Tulip Radio

England;
- Broadcast area: South Lincolnshire
- Frequency: 107.5 MHz

Programming
- Format: Community

Ownership
- Owner: Tulip Radio Ltd

History
- First air date: 12 June 2009
- Last air date: 30 January 2017

Links
- Website: www.tulip-radio.co.uk

= Tulip Radio =

Local community radio station covering the area of Spalding, Lincolnshire, England

Tulip Radio was the local community radio station covering the area of Spalding, Lincolnshire, England. The name was linked to Spalding's heavy involvement with the horticulture industry. The town was famous for its tulips, and used to host an annual Flower Parade (originally the Tulip Parade) every May. The station had a float in the Spalding Flower Parade. Founded in 2001 as 'Tulip FM', and renaming in 2006 to Tulip Radio, in April 2008 the station was awarded an initial 5-year full-time community radio licence by Ofcom, the UK Media regulator. The station commenced full-time broadcasting on 12 June 2009.
Amongst its most successful slots were the morning programme, hosted by Chris Carter,(once of Capital Radio, also Tulip Radio Managing Director)the gardening show at weekends and a Seventies Show with local broadcaster Adrian Lazell.

Tulip Radio was one of few radio stations nationally to offer media training to secondary students in local schools from its studios in The Crescent, originally funded by the leader+ scheme. Some of the students went on to present shows on the station. The station was regularly involved in community events such as the Annual Spalding Pumpkin Festival, the Flower Parade, Food Festival as well as Macmillan Cancer Support events & Springfields fireworks.

In 2007, the station also took on the job of finding the South Holland Flower Queen to be the leading lady of the Spalding Flower Parade. On 3 December 2011 Tulip Radio organised, on behalf of Spalding & Area Chamber of Commerce, the Christmas Lights Switch On.

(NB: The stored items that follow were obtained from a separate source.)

Ltac no_wrap := repeat match goal with H : Z.abs ?x <= _ |- context [i32 ?x] => rewrite (i32_bound x _ H eq_refl) end.
Ltac bounded_close :=
  repeat match goal with
  | |- bounded _ _ => unfold bounded
  | |- _ /\ _ => split
  | H : Z.abs ?x <= ?B |- 1000 * Z.abs ?x <= ?N => exact (bounded_limb x B N H eq_refl)
  end.

(** The carries keep the value modulo [q] and bring the limbs within the
    bounds of the comments of [fe_mul]. *)
Lemma fe_carry_spec h0 h1 h2 h3 h4 h5 h6 h7 h8 h9 :
  Z.abs h0 <= 2 ^ 62 -> Z.abs h1 <= 2 ^ 62 -> Z.abs h2 <= 2 ^ 62 -> Z.abs h3 <= 2 ^ 62 -> Z.abs h4 <= 2 ^ 62 ->
  Z.abs h5 <= 2 ^ 62 -> Z.abs h6 <= 2 ^ 62 -> Z.abs h7 <= 2 ^ 62 -> Z.abs h8 <= 2 ^ 62 -> Z.abs h9 <= 2 ^ 62 ->
  is_fe 505 (fe_value (Fe h0 h1 h2 h3 h4 h5 h6 h7 h8 h9)) (fe_carry h0 h1 h2 h3 h4 h5 h6 h7 h8 h9).
Proof.
  intros H0 H1 H2 H3 H4 H5 H6 H7 H8 H9. unfold fe_carry.
  do 12 carry_step. no_wrap. split; [bounded_close|].
  exists (- c9). unfold fe_value, prime_q. subst. ring.
Qed.

#[global] Instance eqq_equiv : Equivalence eqq.
Proof.
  split.
  - intros a. exists 0. ring.
  - intros a b [k ->]. exists (- k). ring.
  - intros a b c [k ->] [l ->]. exists (k + l). ring.
Qed.

#[global] Instance eqq_add : Proper (eqq ==> eqq ==> eqq) Z.add.
Proof. intros a b [k ->] c d [l ->]. exists (k + l). ring. Qed.
#[global] Instance eqq_sub : Proper (eqq ==> eqq ==> eqq) Z.sub.
Proof. intros a b [k ->] c d [l ->]. exists (k - l). ring. Qed.
#[global] Instance eqq_opp : Proper (eqq ==> eqq) Z.opp.
Proof. intros a b [k ->]. exists (- k). ring. Qed.
#[global] Instance eqq_mul : Proper (eqq ==> eqq ==> eqq) Z.mul.
Proof. intros a b [k ->] c d [l ->]. exists (b * l + k * d + k * l * prime_q). ring. Qed.

#[global] Instance is_fe_proper c : Proper (eqq ==> eq ==> iff) (is_fe c).
Proof. intros v w Hv f _ <-. unfold is_fe. by rewrite Hv. Qed.

Lemma is_fe_mono c d v f : c <= d -> is_fe c v f -> is_fe d v f.
Proof. destruct f. unfold is_fe, bounded. intros Hcd [Hb Hv]. split; [|done].
  repeat match goal with H : _ /\ _ |- _ => destruct H as [? H] end.
  repeat split; (eapply Z.le_trans; [eassumption|]; apply Z.mul_le_mono_nonneg_r; [lia|exact Hcd]).
Qed.

Lemma is_fe_intro c f : bounded c f -> is_fe c (fe_value f) f.
Proof. by split. Qed.

(** ** Sums *)

Lemma limb_bound x N : 1000 * Z.abs x <= N -> Z.abs x <= N / 1000.
Proof. intros H. apply Z.div_le_lower_bound; lia. Qed.

(** Bounds on the ten limbs of a bounded element. *)
Ltac limbs H :=
  unfold bounded in H;
  repeat lazymatch type of H with
  | _ /\ _ => let h := fresh "B" in destruct H as [h H]; apply limb_bound in h; norm_bound h
  end;
  apply limb_bound in H; norm_bound H.

(** A sum of limbs does not overflow below [30 * 2^26]. *)
Lemma limb_sum x y a b P :
  1000 * Z.abs x <= a * P -> 1000 * Z.abs y <= b * P -> 0 <= P <= 2 ^ 26 -> a + b <= 30000 ->
  1000 * Z.abs (x + y) <= (a + b) * P /\ 1000 * Z.abs (x - y) <= (a + b) * P /\ Z.abs x + Z.abs y < 2 ^ 31.
Proof.
  intros Hx Hy HP Hab.
  assert (1000 * (Z.abs x + Z.abs y) <= (a + b) * P) by lia.
  assert ((a + b) * P <= 30000 * 2 ^ 26) by (destruct (Z.le_gt_cases 0 (a + b)); nia). lia.
Qed.

(** The limbs of [f] and [g] pairwise. *)
Ltac limb_sums Hf Hg Hab :=
  unfold bounded in Hf, Hg;
  repeat match type of Hf with _ /\ _ => destruct Hf as [? Hf]; destruct Hg as [? Hg] end;
  repeat match goal with
  | H : 1000 * Z.abs ?x <= ?a * ?P, H' : 1000 * Z.abs ?y <= ?b * ?P |- context [let32 (?x + ?y) _] =>
    let S := fresh "S" in
    destruct (limb_sum x y a b P H H' ltac:(lia) Hab) as (? & _ & S);
    unfold let32 at 1; rewrite (i32_id (x + y)) by (clear - S; lia); clear H H' S
  | H : 1000 * Z.abs ?x <= ?a * ?P, H' : 1000 * Z.abs ?y <= ?b * ?P |- context [let32 (?x - ?y) _] =>
    let S := fresh "S" in
    destruct (limb_sum x y a b P H H' ltac:(lia) Hab) as (_ & ? & S);
    unfold let32 at 1; rewrite (i32_id (x - y)) by (clear - S; lia); clear H H' S
  end.

Lemma is_fe_add a b u v f g :
  is_fe a u f -> is_fe b v g -> a + b <= 30000 -> is_fe (a + b) (u + v) (fe_add f g).
Proof.
  destruct f as [f0 f1 f2 f3 f4 f5 f6 f7 f8 f9], g as [g0 g1 g2 g3 g4 g5 g6 g7 g8 g9].
  intros [Hf <-] [Hg <-] Hab. unfold fe_add. limb_sums Hf Hg Hab.
  split; [unfold bounded; tauto|]. exists 0. unfold fe_value. ring.
Qed.

Lemma is_fe_sub a b u v f g :
  is_fe a u f -> is_fe b v g -> a + b <= 30000 -> is_fe (a + b) (u - v) (fe_sub f g).
Proof.
  destruct f as [f0 f1 f2 f3 f4 f5 f6 f7 f8 f9], g as [g0 g1 g2 g3 g4 g5 g6 g7 g8 g9].
  intros [Hf <-] [Hg <-] Hab. unfold fe_sub. limb_sums Hf Hg Hab.
  split; [unfold bounded; tauto|]. exists 0. unfold fe_value. ring.
Qed.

As well as its own broadcasts, it joined the Blackfriars Arts Centre in helping to set up a radio station in Boston, Lincolnshire, formally known as Stump Radio which broadcasts during July on 87.7 FM. Stump eventually went on to become Endeavour FM and is still going.

==Aborted rescue and closure==

It was announced on 12 December 2016 that Tulip Radio would cease broadcasting at 12 noon on 13 December 2016. During the final show, aired live from 9.00am to 12 noon, presenters Chris Carter and Jan Whitbourn were hand-delivered details of a rescue plan. This was mentioned on-air, with the possibility that all might not be over - they noted that the station was on a firm financial footing, it was just short of technical assistance and help with presentation of programmes.

The rescue plan came from Hereward Media (Peterborough) Limited, a local registered charity whose objectives are to advance the education and training of the inhabitants of Peterborough, the Fenlands and their surrounding areas in broadcasting and audio, video and media skills techniques. Spalding and South Holland are part of the charity's catchment area.

The station relaunched on 2 January 2017 at 7.00am, when a special show hosted by new technical and station directors revealed some of the new shows and approaches which would be adopted in the following months. The station began identifying itself as "Tulip - The Station You Can Really Call Your Own".

On 30 January 2017 Hereward Media announced that they were no longer working with Tulip Radio, citing irreconcilable differences and a catalogue of what was described as "unhelpful behaviour". A statement from Tulip Radio stated they were the ones who had made the decision to break the Memorandum of Agreement with Hereward Media, noting that it had been "terminated by the board". They also stated "broadcasting ceased and we shall be informing Ofcom that we intend to hand in our community radio licence".